(* ===== verification/_CoqProject ===== *)
-Q . S2P
Prelude.v
Codec.v
Slab.v
ContextMap.v
PacketProcessor.v
FlushBatcher.v
PacketSender.v
RequestTracker.v
Proto.v
Streams.v
EndpointProto.v
RoleSetup.v
Hub.v
LoadBalancer.v
RuntimeBuilder.v
Tasks.v
Lifecycle.v
ByteStream.v
RequestServer.v
PropertyRoles.v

» **What to work on**
All lines of the data above must be returned exactly.

» **Solution to this task**
(* ===== verification/_CoqProject ===== *)
-Q . S2P
Prelude.v
Codec.v
Slab.v
ContextMap.v
PacketProcessor.v
FlushBatcher.v
PacketSender.v
RequestTracker.v
Proto.v
Streams.v
EndpointProto.v
RoleSetup.v
Hub.v
LoadBalancer.v
RuntimeBuilder.v
Tasks.v
Lifecycle.v
ByteStream.v
RequestServer.v
PropertyRoles.v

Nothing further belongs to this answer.